La responsabilité de l’Etat peut être engagée, si le militaire prouve qu’il a signalé le changement de sa situation et si le service responsable n’en a pas tenu compte. La réparation de la faute commise peut alors compenser en tout ou partie le trop-perçu exigé ainsi que l’a rappelé le Conseil d’Etat en relevant :
« Considérant qu’il résulte de l’instruction que la situation de famille de M. A avait changé le 1er janvier 2003, l’intéressé n’ayant plus qu’un enfant à charge au lieu de trois ; que, bien qu’il ait informé son administration de ce changement, comme il ressort notamment d’un courrier du chef du bureau solde des personnels militaires en date du 1er août 2006 et que l’administration ait ains iété en mesure de savoir qu’il ne remplissait plus les conditions pour percevoir l’indemnité pour charges militaires au taux correspondant à trois enfants à charges, elle a continué à lui verser cette indemnité à ce taux au cours de la période allant du 1er janvier 2003 au 30 avril 2006 ; que le maintien de ce versement a constitué une erreur de liquidation ; qu’il appartenait à l’administration de corriger cette erreur et de demander à l’intéressé le recouvrement des sommes indûment payées ; que, par suite, M. A n’est fondé à demander ni l’annulation du titre de perception émis à son encontre le 16 août 2006 pour le recouvrement d’une somme de 8 628,03 euros à raison du trop-perçu d’indemnité pour charges militaires pour la même période ni celle de la décision du 17 novembre 2006 rejetant son recours contre ce titre ; Sur les conclusions subsidiaires à fin d’indemnité : Considérant qu’en maintenant pendant vingt-huit mois le versement de l’indemnité pour charges militaires au taux correspondant à trois enfants à charge à M. A et en exigeant le remboursement du trop-perçu correspondant le 16 août 2006, c’est-à-dire plus de trente mois après avoir été informée par l’intéressé du changement de sa situation familiale, l’administration a commis une négligence constitutive d’une faute de nature à engager la responsabilité de l’Etat, qui a causé à M. A un préjudice dont il est fondé à demander réparation ; qu’eu égard à l’ensemble des circonstances de l’espèce, il sera fait une juste appréciation du préjudice subi par l’intéressé en lui accordant à ce titre une indemnité de 6 000 euros » (CE, 12/10/2009 n°310300).

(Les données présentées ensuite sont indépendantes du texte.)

(* ===== verification/Lives.v ===== *)
(** * The life of a process

    What the Execution Manager sees of a process are its reports. The programs of the
    adaptive applications and of the Machine State Manager make them in one order: they
    initialise, they run (an application says so again when it is resumed), they shut
    down. This is the contract on which [PlatformSystem] relies. *)

From stdpp Require Import base list strings numbers.
From S2P Require Import Prelude Constants Json Kvs AdaptiveApp MachineStateManager.

(** ** The contract *)

Inductive life := Starting | Initialised | Up | Down.
#[export] Instance life_eq_dec : EqDecision life.
Proof. solve_decision. Defined.

(** The reports that are possible, and what follows. *)
Definition live (l : life) (state : Z) : option life :=
  match l with
  | Starting => if decide (state = ApplicationState.K_INITIALIZING) then Some Initialised else None
  | Initialised => if decide (state = ApplicationState.K_RUNNING) then Some Up else None
  | Up =>
      if decide (state = ApplicationState.K_RUNNING) then Some Up
      else if decide (state = ApplicationState.K_SHUTTINGDOWN) then Some Down else None
  | Down => None
  end.

Fixpoint lives (l : life) (reports : list Z) : option life :=
  match reports with
  | [] => Some l
  | state :: reports => l ← live l state; lives l reports
  end.

Lemma lives_app l l' r1 r2 : lives l r1 = Some l' → lives l (r1 ++ r2) = lives l' r2.
Proof.
  revert l. induction r1 as [|st r1 IH]; intros l; cbn; [by intros [= ->]|].
  destruct (live l st); cbn; [apply IH|done].
Qed.

(** ** Computations that keep the contract *)

Section contract.
Context {St E : Type} (reported : E → option Z).

(** From [l] and a state in [I], the computation ends in [l'] and a state in [I'], or it
    stops on the way. *)
Definition leads {A} (I : St → Prop) (l : life) (m : cpp St E A) (I' : St → Prop) (l' : life) : Prop :=
  ∀ s, I s →
  match m s with
  | (tr, s', Ret _) => lives l (omap reported tr) = Some l' ∧ I' s'
  | (tr, _, Stop _) => is_Some (lives l (omap reported tr))
  end.

Lemma leads_bind {A B} (m : cpp St E A) (f : A → cpp St E B) I1 l1 I2 l2 I3 l3 :
  leads I1 l1 m I2 l2 → (∀ a, leads I2 l2 (f a) I3 l3) → leads I1 l1 (a ← m; f a) I3 l3.
Proof.
  intros Hm Hf s Hs. specialize (Hm s Hs). unfold mbind, cpp_bind.
  destruct (m s) as [[tr1 s1] [a|w]]; [|done]. destruct Hm as [Hl Hs1]. specialize (Hf a s1 Hs1).
  destruct (f a s1) as [[tr2 s2] [b|w]]; rewrite omap_app; by erewrite lives_app.
Qed.

Lemma leads_ret {A} (a : A) I l : leads I l (mret a) I l.
Proof. by intros s. Qed.

Lemma leads_halt {A} w I l I' l' : leads I l (halt (A := A) w) I' l'.
Proof. intros s. by eexists. Qed.

Lemma leads_lift {A} (o : outcome A) I l : leads I l (lift o) I l.
Proof. intros s. unfold lift. by destruct o; [|eexists]. Qed.

Lemma leads_get I l : leads I l get I l.
Proof. by intros s. Qed.

Lemma leads_gets {A} (f : St → A) I l : leads I l (gets f) I l.
Proof. by intros s. Qed.

Lemma leads_modify (f : St → St) (I I' : St → Prop) l :
  (∀ s, I s → I' (f s)) → leads I l (modify f) I' l.
Proof. intros Hf s Hs. split; [done|by apply Hf]. Qed.

Lemma leads_modify_same (f : St → St) (I : St → Prop) l :
  (∀ s, I s → I (f s)) → leads I l (modify f) I l.
Proof. apply leads_modify. Qed.

Lemma leads_report e st I l l' : reported e = Some st → live l st = Some l' → leads I l (emit e) I l'.
Proof. intros He Hl s. cbn. rewrite He. cbn. by rewrite Hl. Qed.

Lemma leads_silent e I l : reported e = None → leads I l (emit e) I l.
Proof. intros He s. cbn. by rewrite He. Qed.

Lemma leads_for_each {A} (f : A → cpp St E unit) (xs : list A) I l :
  (∀ x, leads I l (f x) I l) → leads I l (for_each f xs) I l.
Proof.
  intros Hf. induction xs as [|x xs IH]; [apply leads_ret|].
  cbn [for_each]. by eapply leads_bind.
Qed.

Lemma leads_gets_known {A B} (g : St → A) (a : A) (f : A → cpp St E B) I l I' l' :
  (∀ s, I s → g s = a) → leads I l (f a) I' l' → leads I l (x ← gets g; f x) I' l'.
Proof.
  intros Hg Hf s Hs. specialize (Hf s Hs). unfold mbind, cpp_bind, gets. cbn.
  rewrite (Hg s Hs). by destruct (f a s) as [[??][]].
Qed.
(** What a whole computation reports. *)
Lemma leads_ends {A} (m : cpp St E A) I l I' l' s :
  leads I l m I' l' → I s →
  ∃ l2, lives l (omap reported (run_trace (m s))) = Some l2 ∧ ∀ a, run_outcome (m s) = Ret a → l2 = l'.
Proof.
  intros Hm Hs. specialize (Hm s Hs). destruct (m s) as [[tr s'] [a|w]]; cbn.
  - exists l'. by destruct Hm.
  - destruct Hm as [l2 Hl]. by exists l2.
Qed.
End contract.

Create HintDb life.
#[export] Hint Resolve leads_ret leads_halt leads_lift leads_get leads_gets : life.
#[export] Hint Extern 1 (leads _ _ _ (modify _) _ _) => (apply leads_modify_same; tauto) : life.
#[export] Hint Extern 1 (leads _ _ _ (emit _) _ _) => (apply leads_silent; reflexivity) : life.
#[export] Hint Extern 2 (leads _ _ _ (emit _) _ _) => (eapply leads_report; reflexivity) : life.

(** One bind after the other; branches are followed. *)
Ltac live_steps :=
  repeat first
    [ progress intros
    | solve [eauto with life]
    | match goal with
      | |- leads _ _ _ (match ?x with _ => _ end) _ _ => destruct x
      | |- leads _ _ _ (mbind _ _) _ _ => eapply leads_bind
      end ].

(** ** The applications *)

Definition app_report (c : app_call) : option Z :=
  match c with Report state => Some state | _ => None end.

(** Nothing is asked of the state. *)
Definition any_state {St} (s : St) : Prop := True.

Notation app_leads l m l' := (leads app_report any_state l m any_state l').

Section applications.
Context `{IComponentServerWrapper}.

Lemma app_init_leads : app_leads Starting app_init Initialised.
Proof. unfold app_init, app_enter_new, app_enter. cbn [createInit StateFactory]. live_steps. Qed.

Lemma app_run_leads l : l = Initialised ∨ l = Up → app_leads l app_run Up.
Proof.
  intros Hl. unfold app_run, app_transitToNextState, app_leave, app_enter_new, app_enter.
  cbn [createRun StateFactory].
  destruct Hl; subst; live_steps.
Qed.

Lemma setComponentState_leads state : app_leads Up (AdaptiveApp.setComponentState state) Up.
Proof.
  pose proof (app_run_leads Up (or_intror eq_refl)).
  assert (app_leads Up app_suspend Up)
    by (unfold app_suspend, app_transitToNextState, app_leave, app_enter_new, app_enter;
        cbn [createSuspend StateFactory]; live_steps).
  unfold AdaptiveApp.setComponentState. live_steps.
Qed.

Lemma app_performAction_leads : app_leads Up app_performAction Up.
Proof.
  pose proof setComponentState_leads as Hset.
  unfold app_performAction, stateUpdateHandler, pollComponentState, askComponentState, phase_performAction.
  live_steps.
Qed.

Lemma app_main_leads turns : app_leads Starting (app_main turns) Down.
Proof.
  unfold app_main. eapply leads_bind; [apply app_init_leads|intros _].
  eapply leads_bind; [apply app_run_leads; by left|intros _].
  eapply leads_bind; [apply leads_for_each; intros _; apply app_performAction_leads|intros _].
  unfold app_terminate, app_transitToNextState, app_leave, app_enter_new, app_enter.
  cbn [createShutDown StateFactory]. live_steps.
Qed.
End applications.

(** ** The Machine State Manager *)

Definition msm_report (c : msm_call) : option Z :=
  match c with MachineStateManager.ReportApplicationState state => Some state | _ => None end.

(** The state of the application is known. *)
Definition is_in (st : MsmState) (s : MSM.t) : Prop := MSM.m_currentState s = Some st.

Notation msm_leads st l m l' := (leads msm_report (is_in st) l m (is_in st) l').

Section manager.
Context `{Text} (writable : string → bool) (right_first : bool) (registered : StateError.t).

Lemma getNewState_loop_leads fuel newState : msm_leads Run Up (getNewState_loop fuel newState) Up.
Proof.
  revert newState. induction fuel as [|fuel IH]; intros newState; cbn [getNewState_loop];
    unfold getData; live_steps.
Qed.

Lemma run_turn_leads : msm_leads Run Up (run_turn writable right_first) Up.
Proof.
  pose proof getNewState_loop_leads.
  unfold run_turn, getNewState, getNewStateForStartRun, getData, saveReceivedState, setMachineState.
  live_steps.
Qed.

Lemma run_loop_leads fuel : msm_leads Run Up (run_loop writable right_first fuel) Up.
Proof.
  pose proof run_turn_leads. induction fuel as [|fuel IH]; cbn [run_loop]; live_steps.
Qed.

Lemma msm_transit_leads st next l l' l2 :
  msm_leads st l (leave st) l' → msm_leads next l' (enter writable right_first registered next) l2 →
  leads msm_report (is_in st) l (transitToNextState writable right_first registered (Some next)) (is_in next) l2.
Proof.
  intros Hleave Henter. unfold transitToNextState. apply (leads_gets_known _ _ (Some st)); [done|].
  eapply leads_bind; [exact Hleave|intros _].
  eapply leads_bind; [by apply (leads_modify _ _ _ (is_in next))|intros _; exact Henter].
Qed.

Lemma msm_main_leads :
  leads msm_report any_state Starting (msm_main writable right_first registered) (is_in ShutDown) Down.
Proof.
  pose proof run_loop_leads. unfold msm_main, msm_init, msm_run, msm_terminate.
  eapply (leads_bind _ _ _ _ _ (is_in Init) Initialised); [|intros _].
  { unfold enter_new. cbn [createInit MsmStateFactory]. eapply leads_bind; [by apply (leads_modify _ _ _ (is_in Init))|intros _].
    unfold enter, MachineStateManager.reportApplicationState, registerMsm. live_steps. }
  eapply (leads_bind _ _ _ _ _ (is_in Run) Up); [|intros _].
  - apply (msm_transit_leads _ _ _ Up); unfold leave, enter, MachineStateManager.reportApplicationState;
      live_steps.
  - apply (msm_transit_leads _ _ _ Up); unfold leave, enter, MachineStateManager.reportApplicationState;
      live_steps.
Qed.
End manager.

(** C20: The programs keep the contract: whatever they are told and whenever they stop, the
    adaptive applications and the Machine State Manager report that they initialise,
    then that they run, possibly more than once, and last that they shut down; a
    program that comes to its end has made all these reports. *)
Theorem programs_live `{IComponentServerWrapper} `{Text} (turns : nat) (app : AdaptiveApp.t)
    (writable : string → bool) (right_first : bool) (registered : StateError.t) (s : MSM.t) :
  (∃ l, lives Starting (omap app_report (run_trace (app_main turns app))) = Some l ∧
     (run_outcome (app_main turns app) = Ret tt → l = Down)) ∧
  (∃ l, lives Starting (omap msm_report (run_trace (msm_main writable right_first registered s))) = Some l ∧
     (run_outcome (msm_main writable right_first registered s) = Ret tt → l = Down)).
Proof.
  split.
  - destruct (leads_ends _ _ _ _ _ _ app (app_main_leads turns) I) as (l & ? & ?). eauto.
  - destruct (leads_ends _ _ _ _ _ _ s (msm_main_leads writable right_first registered) I) as (l & ? & ?).
    eauto.
Qed.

Qui plus est, dans le cadre des dysfonctionnements liés au logiciel LOUVOIS, certains juges administratifs ont reconnu la responsabilité de l’Etat du fait de la gestion défaillante du dossier de solde du militaire.
Certains militaires ont obtenu une réparation de leur préjudice moral et de leur trouble dans les conditions d’existence.
Pour illustration, c’est dans ce contexte que le Tribunal administratif de MARSEILLE, dans un jugement du 6 février 2017, n° 1401370, a jugé que :
« Considérant qu’il résulte de l’instruction que X a effectué de nombreuses démarches auprès de l’administration afin de signaler les dysfonctionnements relatifs au paiement de sa solde ; qu’au vu de l’importance de ces dysfonctionnements, du montant des prélèvements effectués sur sa solde, des difficultés rencontrées par X pour obtenir une régularisation de sa situation financière, et de l’incertitude occasionnée par une telle situation, l’intéressée est fondée à soutenir qu’elle a subi un préjudice moral et des troubles dans ses conditions d’existence ; qu’il y a lieu de condamner l’Etat à verser cette somme à X en réparation du préjudice moral et des troubles dans les conditions d’existence qu’elle a subis : ».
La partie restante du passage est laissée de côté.